¿TE GUSTA SER MALA ONDA?/ |
El delicioso encanto de contar atrocidades |
/Por: Cicco. Al parecer, contar una mala noticia es un acto que todo el mundo rechazaría. Sin embargo, la historia y el día a día demuestran que la gente que cuenta atrocidades, tiene cierta inclinación perversa a disfrutar el proceso, sobre todo, cuando la atrocidad afecta a otros. Es por eso que las malas noticias corren a tan gran velocidad, mientras que los actos de heroísmo y solidaridad quedan rezagados en una cadena de transmisión que nadie le importa. |
Ya lo dijo un historiador –si fuera un periodista serio le diría quién-: las épocas de bonanza a lo largo de los siglos, son olímpicamente salteadas por los libros. Los manuales, y los historiadores sólo ponen el ojo en las guerras, las revoluciones y otras encantadoras perversiones de la raza humana.

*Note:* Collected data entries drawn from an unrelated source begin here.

(* ===== verification/Staking.v ===== *)
(** Staking, delegation and slashing of the compute pallet: the second part of
    [pallets/compute/src/staking.rs], one definition per function. *)
From S2P Require Import Prelude Perthings Buffers ComputeTypes ComputePools Rewards.

Section staking.
Context {P : Perthings} {C : Config} {X : Externals}.
Notation MC := (M State Error).

Definition is_none {A} (o : option A) : bool := match o with None => true | Some _ => false end.

(** ** Locks, totals and slashing of balances *)
Definition own_stake (s : State) (who : AccountId) : Balance :=
  match commitment_id_for s.(ext) who with
  | Some delegator_commitment_id =>
      match s.(commitments) !! delegator_commitment_id with
      | Some c => default 0 (st_amount <$> c.(cm_stake))
      | None => 0
      end
  | None => 0
  end.

Definition new_lock_total (s : State) (who : AccountId) (amount : Balance) (reason : LockReason)
  : Balance :=
  match reason with
  | Staking => saturating_add u128_max (get_delegator_total s who) amount
  | DelegationTo commitment_id =>
      let delegated :=
        default 0 ((fun d => d.(dl_stake).(st_amount)) <$> s.(delegations) !! (who, commitment_id)) in
      saturating_add u128_max
        (saturating_add u128_max (saturating_sub (get_delegator_total s who) delegated)
           (own_stake s who))
        amount
  end.

Definition lock_funds (who : AccountId) (amount : Balance) (reason : LockReason) : MC unit :=
  let* total := gets (fun s => new_lock_total s who amount reason) in
  let* balance := gets (fun s => total_balance s.(ext) who) in
  ensure (total <=? balance) InsufficientBalance;;
  ext_modify (set_lock who total).

Definition unlock_funds (who : AccountId) (amount : Balance) : MC unit :=
  let* locked := gets (fun s => balance_locked s.(ext) who) in
  let new_total_stake := saturating_sub locked amount in
  if new_total_stake =? 0 then ext_modify (remove_lock who)
  else ext_modify (set_lock who new_total_stake).

Definition update_total_stake (change : StakeChange) : MC unit :=
  let* total := gets total_stake in
  let* total' := match change with
    | Add amount => ok_or (checked_add u128_max total amount) CalculationOverflow
    | Sub amount => ok_or (checked_sub total amount) CalculationOverflow
    end in
  modify (set_total_stake total').

(** [DelegatorTotal::try_mutate] with a checked addition or subtraction *)
Definition update_delegator_total (who : AccountId) (change : StakeChange) : MC unit :=
  let* total := gets (fun s => get_delegator_total s who) in
  let* total' := match change with
    | Add amount => ok_or (checked_add u128_max total amount) CalculationOverflow
    | Sub amount => ok_or (checked_sub total amount) CalculationOverflow
    end in
  modify (fun s => set_delegator_total (<[who := total']> s.(delegator_total)) s).

Definition slash_for (who : AccountId) (to_slash : Balance) : MC Balance :=
  if to_slash =? 0 then ret 0 else
  let* slash_credit := ext_take (withdraw who to_slash) InternalError in
  if to_slash <=? slash_credit then ret slash_credit else
  let remaining := to_slash - slash_credit in
  let* slash_credit_external := ext_take (slashable_slash who remaining) InternalError in
  ensure (remaining <=? slash_credit_external) InternalError;;
  ret (merge slash_credit slash_credit_external).

Definition unlock_and_slash (who : AccountId) (stake : Stake) : MC unit :=
  unlock_funds who stake.(st_amount);;
  if stake.(st_accrued_slash) =? 0 then ret tt else
  let* balance := gets (fun s => free_balance s.(ext) who) in
  let maximum_slashable :=
    if stake.(st_amount) <? stake.(st_accrued_slash) then stake.(st_amount)
    else if balance <? stake.(st_accrued_slash) then balance
    else stake.(st_accrued_slash) in
  let* credit := slash_for who maximum_slashable in
  ext_modify (drop_credit credit).

(** [T::Currency::transfer] of a non-zero reward from the pallet's account *)
Definition pay_reward (who : AccountId) (reward : Balance) : MC unit :=
  if reward =? 0 then ret tt else ext_try (transfer account_id who reward) InternalError.

Definition delegation_weight_ratio (epoch : Epoch_) (c : Commitment) : MC Z :=
  let w := default CommitmentWeights_default (MemoryBuffer.get_latest c.(cm_weights) epoch) in
  let* commitment_total_weight :=
    ok_or (checked_add u256_max w.(self_slash_weight) w.(delegations_reward_weight))
      CalculationOverflow in
  let nominator := saturated_into u128_max w.(delegations_reward_weight) in
  let denominator := saturated_into u128_max commitment_total_weight in
  ensure (nominator <=? denominator) MaxDelegationRatioExceeded;;
  ret (if 0 <? denominator then pq_from_rational nominator denominator else 0).

(** The mutation of the weights of the current epoch. *)
Definition mutate_weights (c : Commitment) (epoch : Epoch_)
  (f : CommitmentWeights -> CommitmentWeights) : MC Commitment :=
  let* weights := ok_or (MemoryBuffer.mutate c.(cm_weights) epoch f) InternalErrorReadingOutdated in
  ret (set_cm_weights weights c).

Definition set_self_weights (w : Z) (x : CommitmentWeights) : CommitmentWeights :=
  set_self_slash_weight w (set_self_reward_weight w x).

Definition add_delegation_weights (rw sw : Z) (w : CommitmentWeights) : CommitmentWeights :=
  set_delegations_slash_weight (saturating_add u256_max w.(delegations_slash_weight) sw)
    (set_delegations_reward_weight (saturating_add u256_max w.(delegations_reward_weight) rw) w).

Definition sub_delegation_weights (rw sw : Z) (w : CommitmentWeights) : CommitmentWeights :=
  set_delegations_slash_weight (saturating_sub w.(delegations_slash_weight) sw)
    (set_delegations_reward_weight (saturating_sub w.(delegations_reward_weight) rw) w).

(** ** Committers *)
Definition stake_for (who : AccountId) (amount : Balance) (cooldown_period : BlockNumber)
  (commission : Z) (allow_auto_compound : bool) : MC unit :=
  ensure (negb (amount =? 0) && (MinStake <=? amount)) MinStakeUnmet;;
  ensure (MinCooldownPeriod <=? cooldown_period) BelowMinCooldownPeriod;;
  ensure (cooldown_period <=? MaxCooldownPeriod) AboveMaxCooldownPeriod;;
  lock_funds who amount Staking;;
  let* id := gets (fun s => commitment_id_for s.(ext) who) in
  let* commitment_id := ok_or id NoOwnerOfCommitmentId in
  let* epoch := get_epoch in
  try_mutate_commitment commitment_id (fun c_ =>
    match c_ with
    | Some c => ensure (is_none c.(cm_stake)) AlreadyCommitted
    | None => ret tt
    end;;
    let* created := gets block_number in
    let stake := Stake_new amount created cooldown_period allow_auto_compound in
    let* self_weight := cooldown_weight stake.(st_rewardable_amount) stake.(st_cooldown_period) in
    update_total_stake (Add stake.(st_amount));;
    let weights := MemoryBuffer.new_with epoch
      {| self_reward_weight := self_weight; self_slash_weight := self_weight;
         delegations_reward_weight := 0; delegations_slash_weight := 0 |} in
    match c_ with
    | Some c =>
        ensure (is_none c.(cm_stake)) AlreadyCommitted;;
        let* pool_rewards := ok_or (MemoryBuffer.set c.(cm_pool_rewards) created PoolReward_default)
                               InternalErrorReadingOutdated in
        ret (Some {| cm_stake := Some stake; cm_commission := commission;
                     cm_delegations_total_amount := 0;
                     cm_delegations_total_rewardable_amount := 0;
                     cm_weights := weights; cm_pool_rewards := pool_rewards;
                     cm_last_scoring_epoch := c.(cm_last_scoring_epoch);
                     cm_last_slashing_epoch := c.(cm_last_slashing_epoch) |}, tt)
    | None =>
        ret (Some {| cm_stake := Some stake; cm_commission := commission;
                     cm_delegations_total_amount := 0;
                     cm_delegations_total_rewardable_amount := 0;
                     cm_weights := weights;
                     cm_pool_rewards := MemoryBuffer.new_with created PoolReward_default;
                     cm_last_scoring_epoch := 0; cm_last_slashing_epoch := 0 |}, tt)
    end).

(** The commission part of [stake_more_for]: decreases are free, an increase
    needs an overstaked commitment, a day since the last one and a bounded step. *)
Definition change_commission (commitment_id : CommitmentId) (c : Commitment) (commission : Z)
  : MC Commitment :=
  let current_commission := c.(cm_commission) in
  (if current_commission <? commission then
    let* overstaked := is_commitment_overstaked commitment_id c in
    ensure overstaked CommissionCannotIncrease;;
    let* current_block := gets block_number in
    let stake_created_block := default current_block (st_created <$> c.(cm_stake)) in
    let* last := gets (fun s => s.(last_commission_increase) !! commitment_id) in
    let last_increase_block := default stake_created_block (fst <$> last) in
    let blocks_passed := saturating_sub current_block last_increase_block in
    ensure (BlocksPerDay <=? blocks_passed) CommissionIncreaseTooSoon;;
    let commission_increase := pb_saturating_sub commission current_commission in
    ensure (commission_increase <=? MaxCommissionIncreasePerDay) CommissionIncreaseTooLarge;;
    modify (fun s => set_last_commission_increase
      (<[commitment_id := (current_block, current_commission)]> s.(last_commission_increase)) s)
   else ret tt);;
  ret (set_cm_commission commission c).

Definition stake_more_for (who : AccountId) (extra_amount : Balance)
  (cooldown_period : option BlockNumber) (commission : option Z)
  (allow_auto_compound : option bool) : MC unit :=
  let* id := gets (fun s => commitment_id_for s.(ext) who) in
  let* commitment_id := ok_or id NoOwnerOfCommitmentId in
  let* epoch := get_epoch in
  try_mutate_commitment commitment_id (fun c_ =>
    let* c := ok_or c_ CommitmentNotFound in
    let* c := match commission with
      | Some commission => change_commission commitment_id c commission
      | None => ret c
      end in
    let* stake := ok_or c.(cm_stake) CommitmentNotFound in
    ensure (is_none stake.(st_cooldown_started)) CommitmentInCooldown;;
    let* stake :=
      if extra_amount =? 0 then ret stake else
      let* amount := add128_c stake.(st_amount) extra_amount in
      lock_funds who amount Staking;;
      ret (set_st_rewardable_amount amount (set_st_amount amount stake)) in
    let* stake := match cooldown_period with
      | Some cooldown_period =>
          ensure (stake.(st_cooldown_period) <=? cooldown_period) CooldownPeriodCannotDecrease;;
          ret (set_st_cooldown_period cooldown_period stake)
      | None => ret stake
      end in
    let stake := match allow_auto_compound with
      | Some b => set_st_allow_auto_compound b stake
      | None => stake
      end in
    let* self_weight := cooldown_weight stake.(st_rewardable_amount) stake.(st_cooldown_period) in
    let* c := mutate_weights (set_cm_stake (Some stake) c) epoch (set_self_weights self_weight) in
    update_total_stake (Add extra_amount);;
    (if negb (extra_amount =? 0)
        || match cooldown_period with
           | Some p => stake.(st_cooldown_period) <? p
           | None => false
           end
     then let* overstaked := is_commitment_overstaked commitment_id c in
          ensure (negb overstaked) MaxStakeMetricRatioExceeded
     else ret tt);;
    ret (Some c, tt)).

Definition decrease_committer_stake (committer : AccountId) (commitment_id : CommitmentId)
  (decrease_amount : Balance) : MC unit :=
  let* epoch := get_epoch in
  try_mutate_commitment commitment_id (fun c_ =>
    let* c := ok_or c_ CommitmentNotFound in
    let* stake := ok_or c.(cm_stake) CommitmentNotFound in
    let amount := saturating_sub stake.(st_amount) decrease_amount in
    let rewardable_amount :=
      if is_none stake.(st_cooldown_started) then amount
      else pq_mul_floor CooldownRewardRatio amount in
    let stake := set_st_rewardable_amount rewardable_amount (set_st_amount amount stake) in
    lock_funds committer stake.(st_amount) Staking;;
    let* self_weight := cooldown_weight stake.(st_rewardable_amount) stake.(st_cooldown_period) in
    let* c := mutate_weights (set_cm_stake (Some stake) c) epoch (set_self_weights self_weight) in
    update_total_stake (Sub decrease_amount);;
    ret (Some c, tt)).

Definition withdraw_committer_accrued (commitment_id : CommitmentId) : MC Balance :=
  try_mutate_commitment commitment_id (fun c_ =>
    let* c := ok_or c_ CommitmentNotFound in
    let* stake := ok_or c.(cm_stake) CommitmentNotFound in
    let r := stake.(st_accrued_reward) in
    let stake := set_st_paid (saturating_add u128_max stake.(st_paid) r)
                   (set_st_accrued_reward 0 stake) in
    ret (Some (set_cm_stake (Some stake) c), r)).

Definition withdraw_committer_for (who : AccountId) (commitment_id : CommitmentId) : MC Balance :=
  let* reward := withdraw_committer_accrued commitment_id in
  pay_reward who reward;;
  ret reward.

Definition compound_committer (committer : AccountId) (commitment_id : CommitmentId) : MC Balance :=
  let* compound_amount := withdraw_committer_for committer commitment_id in
  stake_more_for committer compound_amount None None None;;
  ret compound_amount.

Definition cooldown_commitment_for (commitment_id : CommitmentId) : MC unit :=
  let* current_block := gets block_number in
  let* epoch := get_epoch in
  try_mutate_commitment commitment_id (fun c_ =>
    let* c := ok_or c_ CommitmentNotFound in
    let* stake := ok_or c.(cm_stake) CommitmentNotFound in
    ensure (is_none stake.(st_cooldown_started)) CooldownAlreadyStarted;;
    let stake := set_st_rewardable_amount (pq_mul_floor CooldownRewardRatio stake.(st_amount))
                   (set_st_cooldown_started (Some current_block) stake) in
    let* self_weight := cooldown_weight stake.(st_rewardable_amount) stake.(st_cooldown_period) in
    let* c := mutate_weights (set_cm_stake (Some stake) c) epoch
                (set_self_reward_weight self_weight) in
    ret (Some c, tt)).

(** [ComputeCommitments::clear_prefix] *)
Definition clear_compute_commitments (commitment_id : CommitmentId) : MC unit :=
  modify (fun s => set_compute_commitments
    (filter (fun kv => kv.1.1 <> commitment_id) s.(compute_commitments)) s).

Definition end_commitment_for (who : AccountId) (commitment_id : CommitmentId)
  (check_cooldown : bool) : MC Balance :=
  let* current_block := gets block_number in
  let* epoch := get_epoch in
  let* reward := withdraw_committer_for who commitment_id in
  let* stake := try_mutate_commitment commitment_id (fun c_ =>
    let* c := ok_or c_ CommitmentNotFound in
    let* committer_stake := ok_or c.(cm_stake) CommitmentNotFound in
    (if check_cooldown then
      let* cooldown_start := ok_or committer_stake.(st_cooldown_started) CooldownNotStarted in
      ensure (saturating_add u32_max cooldown_start committer_stake.(st_cooldown_period)
                <=? current_block) CooldownNotEnded
     else ret tt);;
    clear_compute_commitments commitment_id;;
    ret (Some {| cm_stake := None; cm_commission := c.(cm_commission);
                 cm_delegations_total_amount := 0;
                 cm_delegations_total_rewardable_amount := 0;
                 cm_weights := MemoryBuffer.new_with epoch CommitmentWeights_default;
                 cm_pool_rewards := c.(cm_pool_rewards);
                 cm_last_scoring_epoch := c.(cm_last_scoring_epoch);
                 cm_last_slashing_epoch := c.(cm_last_slashing_epoch) |}, committer_stake)) in
  update_total_stake (Sub stake.(st_amount));;
  unlock_and_slash who stake;;
  ret reward.
End staking.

No hace falta buscar demasiado una mala noticia. Ahí tiene a su compañero de trabajo, su pareja, su mamá que se acercan con la mirada chispeante a la espera de contarle todas las atrocidades del día, como un Papa Noel pero, en lugar de juguetes, con la bolsa llena de mierda para regalarte.
Es por eso que las conversaciones con la gente que le va bien suelen ser tan breves. Piénselo bien: las personas a las que la vida les sonríe suelen tener escasa participación en las mesas. Cuando se le pregunta: “¿Cómo andás, Pelado querido? ¿Qué es de tu vida, amigo del alma?” Si el Pelado responde: “Muy bien, sabés que…” El Pelado queda automáticamente anulado de la charla. A nadie le importa lo bien que anda el Pelado y menos aún, que ese idiota del Pelado se lo ande enrostrándose a uno en la cara. En cambio, si el Pelado responde: “Uy, no sabés lo mal que estoy”. La mesa, automáticamente, se inclinará a escuchar la irresistible y desgraciada historia que el Pelado contará al mínimo detalle con cierto regusto venenoso, como quien repite su comida preferida para que todo el mundo la huela.
Este empuje por brindar siempre malas noticias, esta tradición de narradores orales de historias encarajinadas que terminan como el divino traste, crea sus propio portavoz: el hombre mala onda. El hombre mala onda pronosticará que todo escenario blanco virará al negro, que todo héroe terminará caído, que toda estrella tendrá su merecido desplome. El generador de malas noticias termina encarnado él mismo en una mala noticia andante.
Las malas nuevas, cuanto peores, mejor protagonismo obtienen en los medios. No hay nada como una tragedia para levantar el rating: un artista en coma, unos mineros atrapados en una fosa, la lucha de una madre por darle una muerte digna a su hija, el dulce encanto de un hospital de moribundos en Libia dejado por los médicos a la buena de Dios. No es sólo el peso mismo de la desgracia lo que magnetiza al televidente a la pantalla, es la irresistible posibilidad de comunicarla luego a otro. Basta con ver cara de pesadumbre de los conductores de noticieros para saber que, detrás de esa fachada se esconde la verdad de la milanesa: agazapada en titulares espantosos, en tremebundas cifras de víctimas mortales, esa gente lo está pasando en grande.
No se deje engañar por la cara de tragedia griega de Santo Biasatti. Asumirá un impenetrable rostro de piedra china al anunciar cómo huracanes, tiroteos, pisoteos, atropellos se llevan la vida de multitudes de habitantes en lo que tarda una persona promedio en comer un Garoto, pero en la vida real, fuera del canal, Santo es un hombre feliz y, según dicen, parrandero viejo. Esta felicidad se logra gracias a contar decenas y decenas de atrocidades a lo largo del día, que es el equivalente químico a liberar endorfinas o consumir media docena de éxtasis disueltos en el capucchino.
Al fin de cuentas, tal vez no sea que el planeta ande tan como el traste. Tal vez sea que haya muchos Biasatti en el planeta, al mando de noticieros apocalípticos, disfrutando, desde paneles espaciales e impolutos, el dulce sabor de la desgracia en cámara lenta, repetida desde todos los ángulos posibles por las cámaras de seguridad, regurgitada por los testigos, por el llanto infinito de los deudos que humedecen día a día la programación, y por ese veneno encantador que hace girar al mundo directo al último escalón del infierno.